You can probably guess why. (Surely it can't be that I harbour injustices, nor seek level scores for tiny grudges and petty resentments! No way!)

It was the one article Johann wrote that I've always held in a special place.

The article driven by a writerly need to provide an eye-popping, roller-coaster of a read. The one where home educated children made it to the top of the list for totally unwatched kids heading towards criminality.

Our turn for the 'polemicising'; the demonstration of our 'errors and idiocies', showing up our 'wrongs', so that we can 'get it right' and 'reduce our wrongdoing'.

And it was a great read. Didn't matter that sticking the knife in the home ed world didn't help the article make the serious points it could have made.

On the home ed issues, the writer failed to think through the implications, missed the points about law, misrepresented kids and parents, confused roles of welfare and education, glossed over legal parental duties, showed scant understanding of key issues in special needs, education, or indeed, having responsibility for kids, and so helped undermine the important points to make about minors held in prison and detention centres. A big fail.

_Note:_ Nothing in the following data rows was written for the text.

(* ===== verification/VmGatewayWitness.v ===== *)
(** * VmGatewayWitness: concrete runs of the event, console and plan routes *)

From Stdlib Require Import ZArith QArith Lia Ascii String.
From stdpp Require Import base list gmap sets strings pretty.
From S2P Require Import Prelude Text Js Crypto RequestSecurity Sockets VmKeyCrypto Vm VmEvents Vnc VncProps VmPlans.
Import RequestSecurity Sockets.
#[local] Open Scope Z_scope.

Module VmGatewayWitness.
#[local] Existing Instance sample_hashing.
#[local] Existing Instance sample_uri.
#[local] Existing Instance sample_jwt.
Definition no_urls : UrlParser := {| url_hostname := λ _, None; url_host := λ _, None |}.
#[local] Existing Instance no_urls.

Definition console_vm : Vm.VirtualMachine :=
  {| Vm.vm_name := "web"; Vm.vm_oneVmId := Some 7; Vm.vm_status := Vm.RUNNING; Vm.vm_cpu := 1;
     Vm.vm_ramMb := 1024; Vm.vm_diskGb := 10; Vm.vm_ipAddress := None;
     Vm.vm_osTemplate := "ubuntu"; Vm.vm_userId := "alice"; Vm.vm_planId := None;
     Vm.vm_sshHost := Some "10.0.0.9"%string; Vm.vm_sshPort := None;
     Vm.vm_sshUsername := Some "cloudvm"%string; Vm.vm_sshPrivateKeyEncrypted := None;
     Vm.vm_stoppedAt := None; Vm.vm_createdAt := 0 |}.
Definition lookup_vm (id : string) : outcome (option Vm.VirtualMachine) :=
  Ret (if bool_decide (id = "vm1"%string) then Some console_vm else None).
Definition secret_env (k : string) : option string :=
  if bool_decide (k = "JWT_SECRET"%string) then Some "s"%string else None.

Definition claims (sub fp : string) : Claims :=
  {| c_sub := Some sub; c_email := None; c_role := Some "USER"%string; c_fp := Some fp; c_type := None;
     c_jti := None; c_vmId := None; c_vmName := None; c_action := None; c_exp := None |}.
Definition sock_of (id sub fp : string) : TSocket :=
  {| socket_id := id; handshake := sample_socket; auth_token := Some (jwt_sign "s" (claims sub fp) 900 0) |}.
Definition own_socket (id sub : string) : TSocket :=
  sock_of id sub (buildSocketFingerprint sample_socket).

Definition ev_call : VmEvents.Call :=
  {| VmEvents.now := 0; VmEvents.env := secret_env; VmEvents.findVm := lookup_vm |}.
Definition key_ready : VmEvents.VmSshReadyPayload :=
  {| VmEvents.sr_vmId := Some "vm1"%string; VmEvents.sr_userId := None;
     VmEvents.sr_privateKey := Some "PEM"%string; VmEvents.sr_generatedSshPrivateKey := None;
     VmEvents.sr_sshPrivateKey := None |}.
Definition announced : list (VmEvents.Call * VmEvents.Event) :=
  [(ev_call, VmEvents.EvConnect (own_socket "a" "alice")); (ev_call, VmEvents.EvConnect (own_socket "b" "bob"));
   (ev_call, VmEvents.EvSshReady key_ready)].

Example key_reaches_owner :
  VmEvents.received (VmEvents.run announced VmEvents.init) =
  [("a"%string, VmEvents.VmSshKeyMsg "vm1" "PEM")].
Proof. vm_compute. reflexivity. Qed.

Lemma vm_events_private_witness :
  ∃ p c e w, VmEvents.socket_of announced "a" p ∧ (c, e) ∈ announced ∧
    VmEvents.announces e (VmEvents.VmSshKeyMsg "vm1" "PEM") ∧ VmEvents.addressee c e w ∧
    (w = default "undefined"%string (c_sub p) ∨ c_role p = Some "ADMIN"%string ∧ False).
Proof.
  apply (VmEvents.vm_events_private announced "a" (VmEvents.VmSshKeyMsg "vm1" "PEM")).
  rewrite key_reaches_owner. apply list_elem_of_here.
Defined.

(** ** Where the code does not do what it means to *)

Definition vnc_call : Vnc.Call :=
  {| Vnc.now := 0; Vnc.env := secret_env; Vnc.findVm := lookup_vm; Vnc.connect_throws := λ _, None |}.

(** A token issued to another client opens a console; the events refuse it. *)
Example console_accepts_stolen_token :
  let stolen := sock_of "thief" "alice" "fingerprint of another client" in
  let s := Vnc.run [(vnc_call, Vnc.EvConnect stolen (Some "vm1"%string)); (vnc_call, Vnc.EvTcpConnect 0)] Vnc.init in
  (Vnc.sessions s !! "thief"%string,
   VmEvents.disconnected (VmEvents.run [(ev_call, VmEvents.EvConnect stolen)] VmEvents.init)) =
  (Some 0%nat, ["thief"%string]).
Proof. vm_compute. reflexivity. Qed.

(** The end of a direct console is announced twice. *)
Example console_closes_twice :
  let s := Vnc.run [(vnc_call, Vnc.EvConnect (own_socket "a" "alice") (Some "vm1"%string));
                    (vnc_call, Vnc.EvTcpConnect 0); (vnc_call, Vnc.EvTcpClose 0)] Vnc.init in
  List.filter (λ e, match e with Vnc.Emit _ (Vnc.VClose _) => true | _ => false end) (Vnc.effects s) =
  [Vnc.Emit "a" (Vnc.VClose "VNC session ended"); Vnc.Emit "a" (Vnc.VClose "VNC session ended")].
Proof. vm_compute. reflexivity. Qed.

(** A console that connects after its socket left stays open. *)
Example console_survives_its_socket :
  let s := Vnc.run [(vnc_call, Vnc.EvConnect (own_socket "a" "alice") (Some "vm1"%string));
                    (vnc_call, Vnc.EvDisconnect "a"); (vnc_call, Vnc.EvTcpConnect 0)] Vnc.init in
  Vnc.sessions s !! "a"%string = Some 0%nat.
Proof. vm_compute. reflexivity. Qed.

(** A PATCH is not validated: it can store a plan below every minimum. *)
Definition pro : VmPlans.CreatePlanDto :=
  {| VmPlans.cp_name := "Pro"; VmPlans.cp_maxVms := 3; VmPlans.cp_cpu := 4; VmPlans.cp_ramMb := 4096;
     VmPlans.cp_diskGb := 50; VmPlans.cp_priceMonthly := 30 |}.
Definition bad_patch : VmPlans.PlanPatch :=
  {| VmPlans.pt_id := None; VmPlans.pt_name := None; VmPlans.pt_maxVms := Some (-1); VmPlans.pt_cpu := None;
     VmPlans.pt_ramMb := Some 0; VmPlans.pt_diskGb := None; VmPlans.pt_priceMonthly := Some (-5)%Q;
     VmPlans.pt_isActive := Some true |}.
Definition admin : option Identity :=
  Some {| userId := Some "root"%string; email := None; role := Some "ADMIN"%string |}.
Example patch_is_not_validated :
  let s1 := (VmPlans.handle admin (VmPlans.PostPlan "p1" pro) []).1 in
  let s2 := (VmPlans.handle admin (VmPlans.DeletePlan "p1") s1).1 in
  let s3 := (VmPlans.handle admin (VmPlans.PatchPlan "p1" bad_patch) s2).1 in
  map (λ kp, (VmPlans.pl_maxVms kp.2, VmPlans.pl_priceMonthly kp.2, VmPlans.pl_isActive kp.2)) s3 =
  [(-1, (-5)%Q, true)].
Proof. vm_compute. reflexivity. Qed.
End VmGatewayWitness.
Definition largestSide : Z := Z.max image_width image_height.
Definition baseScale : Q :=
  if MAX_IMAGE_DIMENSION <? largestSide then (inject_Z MAX_IMAGE_DIMENSION / inject_Z largestSide)%Q else 1%Q.
Definition scaled (side : Z) (scale : Q) : Z := Z.max 1 (Qfloor (inject_Z side * scale)).
(** The loop, with the attempts left; also the sizes that were rendered. *)
Fixpoint attempts (n : nat) (scale quality : Q) (best : string) (sizes : list (Z * Z)) : string * list (Z * Z) :=
  match n with
  | O => (best, sizes)
  | S n' =>
      let width := scaled image_width scale in
      let height := scaled image_height scale in
      let candidate := render mime quality width height in
      let best := if estimateDataUrlBytes candidate <? estimateDataUrlBytes best then candidate else best in
      let sizes := sizes ++ [(width, height)] in
      if estimateDataUrlBytes best <=? MAX_IMAGE_BYTES then (best, sizes)
      else attempts n' (scale * (85 # 100))%Q (Qmax MIN_IMAGE_QUALITY (quality - (7 # 100)))%Q best sizes
  end.
(** [optimizeImageDataUrl] for an image file, when the browser has a canvas. *)
Definition optimizeImageDataUrl : string * list (Z * Z) :=
  let '(best, sizes) := attempts 5 baseScale INITIAL_IMAGE_QUALITY sourceDataUrl [] in
  (if estimateDataUrlBytes best <=? estimateDataUrlBytes sourceDataUrl then best else sourceDataUrl, sizes).
End images.

(** [attachImageFiles]: the slots are counted when it is called, on the images
    the component rendered last; the images are added when they are ready. *)
Definition selected {A} (rendered : list string) (files : list A) : list A :=
  take (MAX_ATTACHED_IMAGES - length rendered) files.
Definition attached (prev optimized : list string) : list string := prev ++ List.filter truthy optimized.
Definition removeAttachedImage (i : nat) (l : list string) : list string := take i l ++ drop (S i) l.
End WebChat.
(** ** The password form of the profile page *)

Section password.
Context {T : Type → Type} `{Database T} {RS : Type} `{Redis RS AuthPayload}.
Context `{Hashing} `{Bcrypt} `{Jwt} `{Timespan} `{Hmac} `{UriCodec}.
Context `{UrlParser} `{AuthHttp.UrlOrigin} `{AuthHttp.JsonText} `{Startup.BearerExtractor} `{Dto.StringValidators}.
Variable env : Env.
Variable cfg : Config.

(** The filters in front of the routes change nothing. *)
Lemma host_pure hosts r (w : AuthHttp.Web T RS) : ∃ o, AuthHttp.hostFilter hosts r w = (w, o).
Proof. unfold AuthHttp.hostFilter, throw_if. repeat case_match; by eexists. Qed.
Lemma origin_pure origins r h (w : AuthHttp.Web T RS) : ∃ o, AuthHttp.originFilter origins r h w = (w, o).
Proof.
  unfold AuthHttp.originFilter, throw_if. case_match; [by eexists|]. unfold mbind, M_bind, lift.
  destruct (AuthHttp.hasSessionCookie r) as [[]|e]; [|by eexists|by eexists]. cbn [negb].
  repeat case_match; by eexists.
Qed.

(** The request the form sends is found under no route of the auth service, so
    that a password is never changed from the profile page. *)
Theorem password_form_refused old new confirm r (c : AuthModel.Call) (h : AuthHttp.Http) route (w : AuthHttp.Web T RS) :
  handlePasswordChange old new confirm = inl r → AuthHttp.h_method h = s_method r →
  ∃ e, AuthHttp.handle_http env cfg c h route w = (w, Throw e).
Proof.
  unfold handlePasswordChange. destruct (negb _); [done|]. intros [= <-] Hm. cbn in Hm.
  unfold AuthHttp.handle_http. unfold mbind, M_bind.
  destruct (host_pure (AuthHttp.getTrustedHosts env (Gateway.getAllowedOrigins env)) (req c) w) as [[u|e] ->];
    [|by eexists].
  destruct (origin_pure (Gateway.getAllowedOrigins env) (req c) h w) as [[u'|e] ->]; [|by eexists].
  unfold throw_if. rewrite bool_decide_eq_false_2; [by eexists|]. rewrite Hm. by destruct route.
Qed.
End password.

(** ** The login page *)

(** A code that is refused leaves the challenge on the page for another try,
    unless the service has had enough of it; then the page asks for the password
    again, and what it submits next is a login. *)
Theorem login_page_challenge status err p :
  truthy (Login.challengeId p) = true →
  let p' := Login.handleSubmit (Login.Rejected status err) p in
  Login.pending p' =
    (if bool_decide (status = Some 429) then Login.CallLogin
     else Login.CallVerifyMfa (Login.challengeId p) (js_trim (Login.mfaCode p))) ∧
  Login.route p' = Login.route p.
Proof.
  intros Ht. cbn zeta. unfold Login.handleSubmit, Login.pending. rewrite Ht. cbn [andb].
  case_bool_decide; cbn; [done|]. by rewrite Ht.
Qed.
End WebFormsProps.
Lemma load_in l t : t ∈ loads (run l idle) → ∃ te, te ∈ l ∧ t = te.1.
Proof.
  induction l as [|te l IH] using rev_ind; [by intros Hin%not_elem_of_nil|].
  unfold run. rewrite foldl_app. cbn. fold (run l idle).
  assert (Hk : t ∈ loads (run l idle) → ∃ te', te' ∈ l ++ [te] ∧ t = te'.1).
  { intros (te' & Hin & ->)%IH. exists te'. split; [apply elem_of_app; by left|done]. }
  destruct te as [now [auth vmId| |]]; cbn; [by case_match| |done].
  destruct (timer (run l idle)) as [d|]; [|done]. case_match; [|done]. cbn.
  intros [Hin|Hin%list_elem_of_singleton]%elem_of_app; [by apply Hk|]. subst t.
  exists (now, Tick). split; [apply elem_of_app; right; by apply list_elem_of_singleton|done].
Qed.
Lemma in_order_snoc l te : in_order (l ++ [te]) → in_order l ∧ ∀ x, x ∈ l → x.1 <= te.1.
Proof.
  induction l as [|y l IH]; cbn; intros Hs.
  - split; [constructor|]. by intros x Hx%not_elem_of_nil.
  - inversion Hs as [|? ? Hl Hf]; subst. destruct (IH Hl) as [Ho Hle]. rewrite Forall_app in Hf. destruct Hf as [Hf Hte].
    split; [by constructor|]. intros x [->|Hx]%elem_of_cons; [by apply Forall_inv in Hte|by apply Hle].
Qed.

Lemma calm_run l : in_order l → calm l (run l idle).
Proof.
  induction l as [|te l IH] using rev_ind; intros Ho.
  { split; cbn; [done|by intros t Ht%not_elem_of_nil|lia]. }
  apply in_order_snoc in Ho as [Ho Hle]. specialize (IH Ho) as [Ht Hl Hn].
  assert (Hold : ∀ t, t ∈ loads (run l idle) → t <= te.1).
  { intros t (x & Hx & ->)%load_in. by apply Hle. }
  unfold run. rewrite foldl_app. cbn. fold (run l idle). set (r := run l idle) in *.
  assert (Hsnoc : ∀ x (P : Z * Event → Prop), x ∈ l ++ [te] → (∀ y, y ∈ l → P y) → P te → P x).
  { intros x P [Hx| ->%list_elem_of_singleton]%elem_of_app HP Hte; auto. }
  assert (Hlen : length (List.filter counts (l ++ [te])) =
                 (length (List.filter counts l) + (if counts te then 1 else 0))%nat).
  { rewrite List.filter_app, length_app. cbn. by destruct (counts te). }
  destruct te as [now e]. destruct e as [auth vmId| |]; cbn [step fst snd] in *.
  - destruct (counts (now, VmEvent auth vmId)) eqn:Ec; unfold counts in Ec; cbn in Ec.
    + apply andb_true_iff in Ec as [-> Hv]. rewrite Hv. cbn. split; cbn.
      * intros d [= <-] x Hx Hcx. pattern x. eapply Hsnoc; [done| |cbn; lia].
        intros y Hy. specialize (Hle _ Hy). cbn in Hle. lia.
      * intros t Hin x Hx Hcx. revert Hcx. pattern x. eapply Hsnoc; [done|by intros y Hy; apply Hl|].
        intros _. right. cbn. by apply Hold.
      * rewrite Hlen. destruct (timer r); lia.
    + assert (negb auth || negb (truthy vmId) = true) as -> by (by destruct auth, (truthy vmId)).
      split; [intros d Hd x Hx; pattern x; eapply Hsnoc; [done|by intros y Hy; apply Ht|]; unfold counts; cbn; by rewrite Ec| |lia].
      intros t Hin x Hx; pattern x; eapply Hsnoc; [done|by intros y Hy; apply Hl|]. unfold counts; cbn; by rewrite Ec.
  - assert (Hnc : counts (now, Tick) = false) by done.
    destruct (timer r) as [d|] eqn:Ed.
    + destruct (Z.leb_spec d now) as [Hd|Hd].
      * split; cbn; [done| |rewrite length_app; cbn; lia].
        intros t [Hin| ->%list_elem_of_singleton]%elem_of_app x Hx; pattern x; eapply Hsnoc; try done.
        -- intros y Hy. by apply Hl.
        -- intros y Hy Hcy. left. specialize (Ht d eq_refl y Hy Hcy). lia.
      * split; [|intros t Hin x Hx; pattern x; eapply Hsnoc; [done|by intros y Hy; apply Hl|done]|rewrite Ed; lia].
        rewrite Ed. intros d' [= <-] x Hx. pattern x. eapply Hsnoc; [done|by intros y Hy; apply Ht|done].
    + split; [by rewrite Ed|intros t Hin x Hx; pattern x; eapply Hsnoc; [done|by intros y Hy; apply Hl|done]|rewrite Ed; lia].
  - split; cbn; [done|intros t Hin x Hx; pattern x; eapply Hsnoc; [done|by intros y Hy; apply Hl|done]|].
    destruct (timer r); lia.
Qed.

Of course I could not hold people to account for one article. I wouldn't stand up to scrutiny for a second!

But once again
, thanks, Johann. Score levelled. Please make your writing great with incision and precision rather than through cheap shots with kids.

2 comments:

sharon said...

I read that piece and thought of you ;-) Hopefully he will be back eventually with a bit more care in his research and a little less hyperbole to go with his flair for words.

Grit said...

bang on the nail, sharon.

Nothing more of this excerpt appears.